Obviously, I don’t want to fall into the “nice guy” (girl?) stereotype, where I get mad if the guy I like doesn’t like me back. But in this case, he hasn’t been a great friend to me either. He’s a flake like you won’t believe.
This may be premature, but I think we won’t be as close as we were last term, especially since I’m living with two friends now. So strange. Just one week and things have changed from him bringing me ice cream late at night and watching movies on my bed to the two of us not even sitting together in class and perfunctory conversations. Strange, and a little sad as well.
C’est la vie. So it goes.
I can still remember the first time I met him. It was on the first day of school freshman year, in one of my classes. I dropped that class, but I can still remember not having a very good first impression of him. But then, I slowly became more and more interested in him as we became friends.
I think I started liking him in freshman fall, but didn’t realize it until the beginning of winter term. That makes it more than a year now.
I’ve never been the kind of girl that likes to show her feelings; I much prefer to keep everything inside and never let anyone know. God forbid that I would actually tell a boy that I liked him.
But it turns out that I’ve been pretty obvious.

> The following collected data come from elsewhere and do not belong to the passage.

(** Only the SQLite store has the method of server.TrafficFlusher. *)
Definition has_AddTraffic (s : anyUserStore) : bool := match s with SQLite _ => true | _ => false end.

Variable toml_config : string -> res Config.Config.
Variable toml_rules : string -> res (list Rules.Rule).
Variable toml_vpn : string -> res AdminStore.vpnConfigAdmin.

(** The store of the admin API, opened when a token is configured; without one
    that opens the API runs without users. *)
Definition admin_store (f : fs) (cfg : Config.Config) (vpnPath hostsPath : string)
  : option (AdminStore.anyStore DB) :=
  match Config.cfg_Admin cfg with
  | None => None
  | Some a =>
      if bool_decide (Config.Token a <> "")
      then res_opt (AdminStore.OpenStoreFromVPN toml_vpn f
             {| AdminStore.p_VPN := vpnPath; AdminStore.p_Hosts := hostsPath;
                AdminStore.p_Creds := Config.CredentialsFile cfg |})
      else None
  end.

(** What [main] has put together when it comes to server.New. *)
Record booted := {
  b_cfg : Config.Config;
  b_store : anyUserStore;
  b_auth : Auth.Authenticator;
  b_flusher : bool;
  b_adminStore : option (AdminStore.anyStore DB);
  b_webRoot : string;
  b_full : FullConfig;
  b_rules : Rules.Engine;
  b_handler : Proxy.Handler;
}.

(** [main] up to server.New; an error ends the program. *)
Definition boot (f : fs) (args : list string) (icmp_socket : bool) : res booted :=
  match args with
  | vpnPath :: hostsPath :: _ =>
      cfg ← wrap_err "load config: " (Config.Load toml_config f vpnPath);
      store ← wrap_err "init store: " (buildStore f cfg);
      match Rules.LoadFile toml_rules Rules.New f (Config.RulesFile cfg) with
      | (_, Some e) => Err ("load rules: " +:+ e)
      | (rules, None) =>
          Ok {| b_cfg := cfg; b_store := store; b_auth := authenticator cfg;
                b_flusher := has_AddTraffic store;
                b_adminStore := admin_store f cfg vpnPath hostsPath;
                b_webRoot := from_option Config.WebRoot "" (Config.cfg_Admin cfg);
                b_full := buildFullConfig f cfg hostsPath; b_rules := rules;
                b_handler := proxy_handler cfg icmp_socket |}
      end
  | _ => Err "usage: trusttunnel_endpoint [flags] <vpn.toml> <hosts.toml>"
  end.
End main.
Arguments anyUserStore : clear implicits.

(** ** Lemmas *)

(** The two copies of a rule view are the same view. *)
Lemma rules_Snapshot_eq e : rules_Snapshot e = Rules.Snapshot e.
Proof. unfold rules_Snapshot. rewrite <- (map_id (Rules.Snapshot e)) at 2. apply map_ext. by intros []. Qed.

Lemma rules_Set_eq {UT : UnicodeTables} e f vs : rules_Set e f vs = Rules.Set_ e f vs.
Proof. unfold rules_Set. f_equal. rewrite <- (map_id vs) at 2. apply map_ext. by intros []. Qed.

Section stores.
Context {UT : UnicodeTables} {DB : Type} `{SqlDriver DB}.
Variable toml_clients : string -> res (list AuthStore.fileClient).

Lemma flusher_sqlite f cfg st : buildStore toml_clients f cfg = Ok st ->
  has_AddTraffic st = true <-> Config.StoreType cfg = "sqlite".
Proof.
  unfold buildStore. case_bool_decide as H1.
  - destruct (AuthStore.NewSQLiteStore _) as [db|]; [|done]. by intros [= <-].
  - case_bool_decide as H2.
    + destruct (AuthStore.NewPostgresStore _) as [db|]; [|done]. by intros [= <-].
    + by intros [= <-].
Qed.

Lemma NewFileStore_path f p : AuthStore.fst_path (AuthStore.NewFileStore toml_clients f p) = p.
Proof.
  unfold AuthStore.NewFileStore, AuthStore.file_reload. cbn [AuthStore.fst_path].
  by destruct (DecodeFile toml_clients f p).
Qed.

(** The choice of the admin store, against that of the authenticator. *)
Lemma same_store f c st : buildStore toml_clients f (Config.defaults c) = Ok st ->
  match res_opt
    (if bool_decide (Config.StoreType c = "sqlite") then
       s ← AdminStore.NewSQLiteStore (if bool_decide (Config.StoreDSN c = "") then "users.db" else Config.StoreDSN c);
       Ok (AdminStore.SqliteS s)
     else if bool_decide (Config.StoreType c = "postgres")
     then Err "postgres store is not yet supported in ttadmin (use psql directly)"
     else Ok (AdminStore.FileS {| AdminStore.fus_fs := f;
            AdminStore.fus_path := if bool_decide (Config.CredentialsFile c = "")
                                   then Config.CredentialsFile (Config.defaults c) else Config.CredentialsFile c |}))
  with
  | Some (AdminStore.FileS s) => exists s', st = FileStore s' /\ AuthStore.fst_path s' = AdminStore.fus_path s
  | Some (AdminStore.SqliteS s) => exists s', st = SQLite s' /\
      AuthStore.NewSQLiteStore (AdminStore.sus_dsn s) = Ok (AuthStore.sq_db s')
  | None => True
  end.
Proof.
  unfold buildStore. cbn [Config.defaults Config.StoreType Config.StoreDSN Config.CredentialsFile].
  unfold Config.or_str. destruct (decide (Config.StoreType c = "sqlite")) as [Es|Es].
  - rewrite Es. change (if bool_decide ("sqlite" = "") then "file" else "sqlite") with "sqlite".
    rewrite !(bool_decide_true ("sqlite" = "sqlite")) by done. set (dsn := if bool_decide (Config.StoreDSN c = "") then _ else _).
    destruct (AuthStore.NewSQLiteStore dsn) as [db|] eqn:Ed; [|done]. intros [= <-].
    destruct (AdminStore.NewSQLiteStore dsn) as [s|] eqn:Ea; [|done]. cbn. eexists. split; [done|].
    assert (AdminStore.sus_dsn s = dsn) as ->; [|exact Ed].
    unfold AdminStore.NewSQLiteStore in Ea. destruct (sql_Open _ _) as [db1|]; [|done]. cbn in Ea.
    destruct (sql_CreateUsers db1 _) as [db2 [e|]]; [done|]. injection Ea as <-. cbn.
    case_bool_decide as Hd; [|done]. subst dsn. case_bool_decide; [done|]. by rewrite Hd in *.
  - rewrite (bool_decide_false (Config.StoreType c = "sqlite")) by done.
    destruct (decide (Config.StoreType c = "postgres")) as [Ep|Ep].
    { rewrite Ep. intros _. by rewrite (bool_decide_true ("postgres" = "postgres")). }
    rewrite !(bool_decide_false (Config.StoreType c = "postgres")) by done.
    rewrite (bool_decide_false (_ = "sqlite")), (bool_decide_false (_ = "postgres"))
      by (by case_bool_decide).
    intros [= <-]. cbn. eexists. split; [done|]. rewrite NewFileStore_path. by case_bool_decide.
Qed.
End stores.
(* ===== verification/Interleaving.v ===== *)
(** Admission.v over whole histories: what an edit of a user decides when
    requests, edits and other changes interleave, who is registered, and the
    races the code leaves open. *)
From stdpp Require Import gmultiset.
From S2P Require Import Prelude GoStrings GoHttp AuthStore ConnTracker Listener Admission.
From S2P Require Auth Rules AdminApi Proxy.
#[local] Open Scope Z_scope.

(** ** Lemmas: what the store said *)

(** A goroutine that read the store's password of [u] and has yet to write the
    cache. *)
Definition storing (u : string) (p : pc) : bool :=
  match p with
  | HasPassword v _ _ | HasLimit v _ _ _ | HasLimits v _ _ _ _ => bool_decide (v = u)
  | _ => false
  end.

(** The user a request was let in as. *)
Definition let_in (p : pc) : option string :=
  match p with
  | Passed u | Registered u | Inside u | Leaving u _ => Some u
  | _ => None
  end.

Section decided.
Context {UT : UnicodeTables} {S : Type} `{UserStore S} `{AdminApi.AdminUserStore S}.
Variable u : string.

(** [said X]: the shared state was once such that [X]. *)
Section said.
Variable said : (shared S -> Prop) -> Prop.

Definition said_entry (e : Auth.cacheEntry) : Prop :=
  said (fun g => GetPassword (g_store g) u = Ok (Auth.ce_password e) /\ Auth.ce_password e <> "") /\
  said (fun g => read_limits (g_store g) u = entry_limits e).

(** The credentials are the ones of an entry in good standing at some time. *)
Definition vouched (r : request) : Prop :=
  exists e now, Auth.basic_credentials r = Some (u, Auth.ce_password e) /\ said_entry e /\
    said (fun g => g_now g = now) /\ Auth.lifecycle_deny e now = Auth.DenyNone.

Definition cache_said (a : Auth.Authenticator) : Prop :=
  forall e, Auth.a_cache a !! u = Some e -> Auth.ce_notFound e = false -> said_entry e.

(** What a request may write into the cache. *)
Definition writes_said (p : pc) : Prop :=
  match p with
  | HasPassword v _ pw | HasLimit v _ pw _ =>
      v = u -> said (fun g => GetPassword (g_store g) u = Ok pw /\ pw <> "")
  | HasLimits v _ pw _ l =>
      v = u -> said (fun g => GetPassword (g_store g) u = Ok pw /\ pw <> "") /\
               said (fun g => read_limits (g_store g) u = l)
  | _ => True
  end.

(** What a request holds that saw only such states. *)
Definition young_said (r : request) (p : pc) : Prop :=
  match p with
  | Missed v given hit => v = u -> Auth.basic_credentials r = Some (u, given) /\
      forall e, hit = Some e -> Auth.ce_notFound e = false -> said_entry e
  | HasPassword v given _ | HasLimit v given _ _ | HasLimits v given _ _ _ =>
      v = u -> Auth.basic_credentials r = Some (u, given)
  | Known v given e => v = u -> Auth.basic_credentials r = Some (u, given) /\ said_entry e
  | Judged ar => Auth.Username ar = u -> Auth.Deny ar = Auth.DenyNone -> vouched r
  | NewDevice v _ | Passed v | Registered v | Inside v | Leaving v _ => v = u -> vouched r
  | Arrived | Unrevoked | NoUser _ | Done _ => True
  end.

Lemma made_entry pw md l exp :
  Auth.ce_password (make_entry pw md l exp) = pw /\ entry_limits (make_entry pw md l exp) = l /\
  Auth.ce_notFound (make_entry pw md l exp) = false.
Proof. by destruct l as [[[[? ?] ?] ?] ?]. Qed.

Lemma refused_said r : young_said r (Judged refused).
Proof. by intros _ ?. Qed.

Lemma judged_said h (g : shared S) raw r ar :
  young_said r (Judged ar) -> young_said r (judged h g raw ar).
Proof.
  cbn. intros Hv. unfold judged. destruct (decide (Auth.Username ar = "")) as [E|E].
  { rewrite (bool_decide_false (Auth.Username ar <> "")), (bool_decide_true (Auth.Username ar = ""))
      by tauto. done. }
  rewrite (bool_decide_true (Auth.Username ar <> "")) by done. cbn [andb].
  destruct (decide (Auth.Deny ar = Auth.DenyNone)) as [Ed|Ed]; [|by rewrite bool_decide_true].
  rewrite (bool_decide_false (Auth.Deny ar <> Auth.DenyNone)), (bool_decide_false (Auth.Username ar = ""))
    by tauto.
  destruct (_ && negb _); cbn; auto.
Qed.

(** A step of a request. *)
Lemma advance_said h (g : shared S) a :
  (forall X : shared S -> Prop, X g -> said X) ->
  cache_said (g_auth g) -> writes_said (at_pc a) ->
  let '(g', p) := advance h g a in
  cache_said (g_auth g') /\ writes_said p /\
  (young_said (at_req a) (at_pc a) -> young_said (at_req a) p).
Proof.
  intros Hnow Hc Hw. destruct a as [ctx r p]. cbn [at_pc at_req] in *.
  destruct p as [| |v given hit|v given pw|v given pw md|v given pw md l|v|v given e|ar|v max|v|v|v|v resp|resp];
    cbn [advance at_pc at_req].
  - split; [done|]. case_bool_decide; [done|]. by destruct (IsRevoked _ _) as [[] ?].
  - split; [done|]. destruct (Auth.basic_credentials r) as [[v given]|] eqn:Eb; [|by split; [|intros _; apply refused_said]].
    destruct (Auth.a_cache (g_auth g) !! v) as [e|] eqn:Ec.
    + destruct (_ <? _); [destruct (Auth.ce_notFound e) eqn:En|];
        (split; [done|]; intros _; first [apply refused_said|intros ->; split; [done|]]).
      * by apply Hc.
      * intros e' [= <-]. by apply Hc.
    + split; [done|]. intros _ ->. by split.
  - split; [done|]. destruct (GetPassword (g_store g) v) as [pw|err] eqn:Ep.
    + case_bool_decide; [done|]. split; [|by intros Hy Hv; apply Hy]. intros ->. by apply Hnow.
    + destruct hit as [e|]; [destruct (Auth.ce_notFound e) eqn:En|]; (split; [done|]); intros Hy;
        first [apply refused_said|intros Hv]. destruct (Hy Hv) as [? He]. split; auto.
  - split_and!; [done|done|]. by intros Hy Hv; apply Hy.
  - split_and!; [done| |by intros Hy Hv; apply Hy]. intros Hv. split; [by apply Hw|]. subst. by apply Hnow.
  - pose proof (made_entry pw md l (g_now g + Auth.a_ttl (g_auth g))) as (E1 & E2 & E3).
    assert (He : v = u -> said_entry (make_entry pw md l (g_now g + Auth.a_ttl (g_auth g))))
      by (intros Hv; unfold said_entry; rewrite E1, E2; by apply Hw).
    split_and!; [|done|by intros Hy Hv; split; auto].
    intros e' Hl Hn. cbn in Hl. apply lookup_insert_Some in Hl as [[-> <-]|[? Hl]]; [by apply He|by apply Hc].
  - split_and!; [|done|by intros _; apply refused_said].
    intros e' Hl Hn. cbn in Hl. apply lookup_insert_Some in Hl as [[-> <-]|[? Hl]]; [done|by apply Hc].
  - split_and!; [done|done|]. intros Hy. case_bool_decide as Hp; [|apply refused_said].
    case_bool_decide as Hd; [|by intros _ ?]. cbn. intros Hv _. destruct (Hy Hv) as [Hcr He].
    exists e, (g_now g). rewrite <- Hp. split_and!; [done|done|by apply Hnow|done].
  - split_and!; [done|by unfold judged; repeat case_match|apply judged_said].
  - split; [done|]. by destruct (_ <=? _).
  - done.
  - split; [done|]. by destruct (Rules.Allow _ _ _).
  - done.
  - done.
  - done.
Qed.
End said.

Lemma said_entry_mono (P Q : (shared S -> Prop) -> Prop) e :
  (forall X, P X -> Q X) -> said_entry P e -> said_entry Q e.
Proof. intros HPQ [H1 H2]. split; auto. Qed.

Lemma vouched_mono (P Q : (shared S -> Prop) -> Prop) r :
  (forall X, P X -> Q X) -> vouched P r -> vouched Q r.
Proof.
  intros HPQ (e & now & H1 & H2 & H3 & H4). exists e, now. split_and!; eauto using said_entry_mono.
Qed.

Lemma writes_said_mono (P Q : (shared S -> Prop) -> Prop) p :
  (forall X, P X -> Q X) -> writes_said P p -> writes_said Q p.
Proof. intros HPQ. destruct p; cbn; naive_solver. Qed.

Lemma young_said_mono (P Q : (shared S -> Prop) -> Prop) r p :
  (forall X, P X -> Q X) -> young_said P r p -> young_said Q r p.
Proof.
  intros HPQ. pose proof (said_entry_mono P Q). pose proof (vouched_mono P Q r).
  destruct p; cbn; naive_solver.
Qed.

(** ** Histories after a moment [y] without a write of [u] under way *)

Definition after h (y : system S) (evs : list (event S)) (X : shared S -> Prop) : Prop :=
  exists pre post, evs = pre ++ post /\ X (y_shared (run h y pre)).

Lemma after_later h y evs ev X : after h y evs X -> after h y (evs ++ [ev]) X.
Proof. intros (pre & post & -> & HX). exists pre, (post ++ [ev]). by rewrite app_assoc. Qed.

Lemma after_now h y evs ev (X : shared S -> Prop) : X (y_shared (run h y evs)) -> after h y (evs ++ [ev]) X.
Proof. intros HX. by exists evs, [ev]. Qed.
(* ===== verification/Tun.v ===== *)
(** internal/client/tun.go and adblock.go: what the client's TUN device keeps and
    decides.  The record of connections and its history, the names learnt from
    DNS answers, the DNS relay with its advertisement filter and its bypass of
    excluded domains, and the relay of a TCP flow over a tunnel.  The netstack
    (gVisor), the device itself and the DNS message format (x/net/dnsmessage)
    are outside the repository. *)
From S2P Require Import Prelude GoStrings GoNet GoIO.
From S2P Require Dialer Proxy Listener.
#[local] Open Scope Z_scope.

(** ** adblock.go *)

Record AdBlocker := { ab_domains : gset string; ab_ready : bool }.

Definition NewAdBlocker : AdBlocker := {| ab_domains := ∅; ab_ready := false |}.

(** [bufio.Scanner] over lines: a line end is a newline, with a carriage return
    before it dropped; a line of 64 KiB ends the scan. *)
Definition scan_lines (text : string) : list string :=
  let drop_cr l := TrimSuffix l (String "013"%char "") in
  let raw := Split nl text in
  let raw := if bool_decide (last raw = Some "") then removelast raw else raw in
  let fix upto (ls : list string) : list string :=
    match ls with
    | [] => []
    | l :: ls => if (String.length l <? 65536)%nat then drop_cr l :: upto ls else []
    end in
  upto raw.
(* ===== verification/Stream.v ===== *)
(** The bytes of a TCP tunnel over HTTP/2, end to end: the two copying
    goroutines of relayTCP (internal/client/tun.go) and the two of
    handleTCPTunnel (internal/proxy/handler.go), with the half-closes, the
    reports and the returns of the functions that wait for them. *)
From S2P Require Import Prelude.

(** ** A copying goroutine *)

(** Where it is: in io.Copy or copyFlush, between the loop and what follows it. *)
Inductive phase := Reading | Writing (chunk : list byte) | Copied | Closed | Reported.
Record copier := { c_at : phase; c_bytes : nat }.

Definition start : copier := {| c_at := Reading; c_bytes := 0 |}.
Definition goes (c : copier) (p : phase) : copier := {| c_at := p; c_bytes := c_bytes c |}.

(** It holds a chunk of at most 32 KiB. *)
Definition chunk_size (n : nat) : nat := S (Nat.min n (Z.to_nat 32767)).
#[global] Arguments chunk_size : simpl never.

(** One call of Read or Write in the loop. [ended]: the source is at its end;
    [fr], [fw]: reads or writes fail now, a read when [n] is 0 or nothing is
    left, a write after [n] bytes. The result is with the source and what was
    written. *)
Definition copy_step (n : nat) (src : list byte) (ended fr fw : bool) (c : copier)
  : copier * list byte * list byte :=
  match c_at c with
  | Reading =>
      if fr && (n =? 0)%nat then (goes c Copied, src, [])
      else match src with
           | [] => (if ended || fr then goes c Copied else c, [], [])
           | _ => (goes c (Writing (take (chunk_size n) src)), drop (chunk_size n) src, [])
           end
  | Writing chunk =>
      let out := if fw then take n chunk else chunk in
      ({| c_at := if fw then Copied else Reading; c_bytes := c_bytes c + length out |}, src, out)
  | _ => (c, src, [])
  end.

(** ** One direction: the source, the stream between client and endpoint, and
    the receiver *)

Record direction := {
  d_sent : list byte;          (* all the source has sent *)
  d_src : list byte;           (* of it, what has not been read *)
  d_src_end : bool;            (* the source has closed *)
  d_mid : list byte;
  d_mid_end : bool;
  d_dst : list byte;           (* what the receiver got *)
  d_dst_end : bool;
  d_first : copier;
  d_second : copier;
}.

Definition idle : direction :=
  {| d_sent := []; d_src := []; d_src_end := false; d_mid := []; d_mid_end := false; d_dst := [];
     d_dst_end := false; d_first := start; d_second := start |}.
Lemma omap_delete_net what (ns : list string) :
  omap (route_change "delete") (map (fun n => (what n : string, delete_net n)) ns).*2 = map (pair "-net") ns.
Proof. induction ns as [|n ns IH]; cbn; [done|]. by rewrite IH. Qed.

Lemma set_dns_route verb svc servers : route_change verb (set_dns svc servers) = None.
Proof. by destruct servers as [|? [|? ?]]. Qed.

Lemma restore_commands_delete r :
  omap (route_change "delete") (restore_commands r).*2 =
  map (pair "-net") halves ++ [("-host", endpointIP r)] ++ kept r.
Proof.
  unfold restore_commands, kept. rewrite !fmap_app, !omap_app, omap_delete_net, !omap_delete_host.
  case_bool_decide; [|done]. cbn [fmap list_fmap snd omap list_omap].
  by rewrite set_dns_route.
Qed.

Lemma override_dns_frame sys r l :
  let '(r', l') := override_dns sys r l in
  added l' = added l /\ kept r' = kept r /\ installed r' = installed r /\ endpointIP r' = endpointIP r /\
  tunName r' = tunName r /\ exclusions r' = exclusions r /\
  (origDNSService r' <> "" -> exists ok, (set_dns (origDNSService r') [peer], ok) ∈ l').
Proof.
  unfold override_dns. set (svc := getNetworkServiceForIface _ _). case_bool_decide.
  - pose proof (added_run sys l (set_dns svc [peer])) as Hr. unfold run in *. cbn zeta in *.
    rewrite set_dns_route in Hr.
    destruct (sys_run sys l (set_dns svc [peer])); rewrite app_nil_r in Hr; cbn [fst];
      (split_and!; try done; intros _; eexists; apply elem_of_app; right; by apply list_elem_of_singleton).
  - by split_and!.
Qed.

Lemma Install_spec sys r l :
  installed r = false -> kept r = [] ->
  match Install sys r l with
  | (r', l', None) =>
      added l' ≡ₚ added l ++ map (pair "-net") halves ++ [("-host", endpointIP r)] ++ kept r' /\
      installed r' = true /\ endpointIP r' = endpointIP r /\ tunName r' = tunName r
  | (r', l', Some _) =>
      installed r' = false /\
      (added l' = added l \/ exists some, added l' ≡ₚ added l ++ ("-host", endpointIP r) :: some)
  end.
Proof.
  intros Hi Hk. unfold Install. destruct (defaultRoute _) as [[gw iface]|e]; [|auto].
  cbn zeta. set (r1 := with_orig r gw iface _ _).
  pose proof (added_run sys l ["ifconfig"; tunName r1; tunIP r1; peer; "up"]) as H1.
  destruct (run sys l _) as [l1 [e|]]; cbn in H1; rewrite app_nil_r in H1; [auto|].
  pose proof (added_run sys l1 (add_host (endpointIP r1) gw)) as H2.
  destruct (run sys l1 _) as [l2 [e|]]; cbn in H2; [rewrite app_nil_r in H2; rewrite H2, H1; auto|].
  pose proof (override_dns_frame sys r1 l2) as H3. destruct (override_dns sys r1 l2) as [r3 l3].
  destruct H3 as (Ha3 & Hk3 & Hi3 & He3 & Ht3 & _ & _).
  assert (T3 : tracks (added l ++ [("-host", endpointIP r)]) r3 (r3, l3)).
  { split; [|by destruct r3]. cbn [fst snd]. change (kept r1) with (kept r) in Hk3.
    by rewrite Ha3, H2, H1, Hk3, Hk, app_nil_r. }
  assert (T4 := foldl_tracks _ r3 (bypass_dns sys gw) public_dns (r3, l3)
    ltac:(intros; by apply bypass_dns_tracks) T3).
  destruct (foldl (bypass_dns sys gw) (r3, l3) public_dns) as [r4 l4].
  assert (T5 := foldl_tracks _ r3 (bypass_exclusion sys gw) (exclusions r4) (r4, l4)
    ltac:(intros; by apply bypass_exclusion_tracks) T4).
  destruct (foldl (bypass_exclusion sys gw) (r4, l4) (exclusions r4)) as [r5 l5].
  destruct T5 as [Ha5 Hr5]. cbn [fst snd] in Ha5, Hr5.
  assert (installed r5 = false /\ endpointIP r5 = endpointIP r /\ tunName r5 = tunName r) as (Hi5 & He5 & Ht5).
  { rewrite Hr5. cbn. rewrite Hi3, He3, Ht3. done. }
  pose proof (add_halves_added sys (tunName r5) halves l5) as H6.
  destruct (add_halves sys (tunName r5) halves l5) as [l6 [e|]].
  - split; [done|right]. destruct H6 as [some ->]. exists (kept r5 ++ some). rewrite Ha5. solve_Permutation.
  - split_and!; try done. rewrite H6, Ha5. change (kept (set_installed r5 true)) with (kept r5).
    solve_Permutation.
Qed.
(* ===== verification/RoutesWin.v ===== *)
(** internal/client/route_windows.go: the routing table and the DNS servers of
    the default adapter while the tunnel is up, through route.exe, netsh and
    PowerShell.  As in Routes, the commands run are recorded with their outcome. *)
From S2P Require Import Prelude GoStrings GoNet.
From S2P Require Routes RouteSpec.
#[local] Open Scope Z_scope.

Abbreviation log := (list (list string * bool)) (only parsing).

(** The system: the error of a command after a history, the outputs of the
    commands that are only read, and the resolver. *)
Record system := {
  sys_run : log -> list string -> option string;
  sys_route_print : log -> res string;        (* route print 0.0.0.0 *)
  sys_interfaces : log -> res string;         (* netsh interface ipv4 show interfaces *)
  sys_default_alias : log -> res string;      (* powershell: InterfaceAlias of the default route *)
  sys_dnsservers : log -> string -> res string;  (* netsh interface ipv4 show dnsservers name=... *)
  sys_LookupIP : string -> res (list IP);
}.

Record RouteManager := {
  tunName : string;
  endpointIP : string;
  origGateway : string;
  origIface : string;
  origDNSAdapter : string;
  origDNSServers : list string;
  tunIP : string;
  tunIndex : string;
  dnsBypass : list string;
  exclusions : list string;
  hostBypass : list string;
  netBypass : list string;
  installed : bool;
}.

It turns out that his friends have figured it out, and he knows that I still like him. And this blog has only been another way for me to obsess over him.
Maybe he’s selfish for spending so much time with me. Doesn’t he know that I hurt every time I’m with him? Why did he ask me to formal?
Maybe I’m selfish for refusing to let go of this when I know it’s absolutely futile, that even if we got together, it would not work out. They say that if you love someone, let them go. But I’m afraid to because I know that it was never meant to be. He would never come back to me.
I think I made this blog for him because I have never written about another boy who could be a potential love interest.
The other day, I was walking with another boy, and our casual conversation was so laid-back and free from heartache. A couple days ago, I got an email asking for my number from a boy I met two weeks ago. Being with them feels so simple and without chains, like I am in high school again.
I will focus on them. I will not think about him. Somebody told me he might like this other girl.
"Things fall apart, even when you think they’re stronger than anything you could ever imagine."-Susane Colasanti, Waiting For You
Maya Hayes: Poor April. Just like the character in the story. Who’s always been the friend then she realized she doesn’t just want to be the friend; she wants to be the girlfriend. Except it’s too late.
Will Hayes: What do you mean?
Maya Hayes: Weren’t you listening? She came home for you.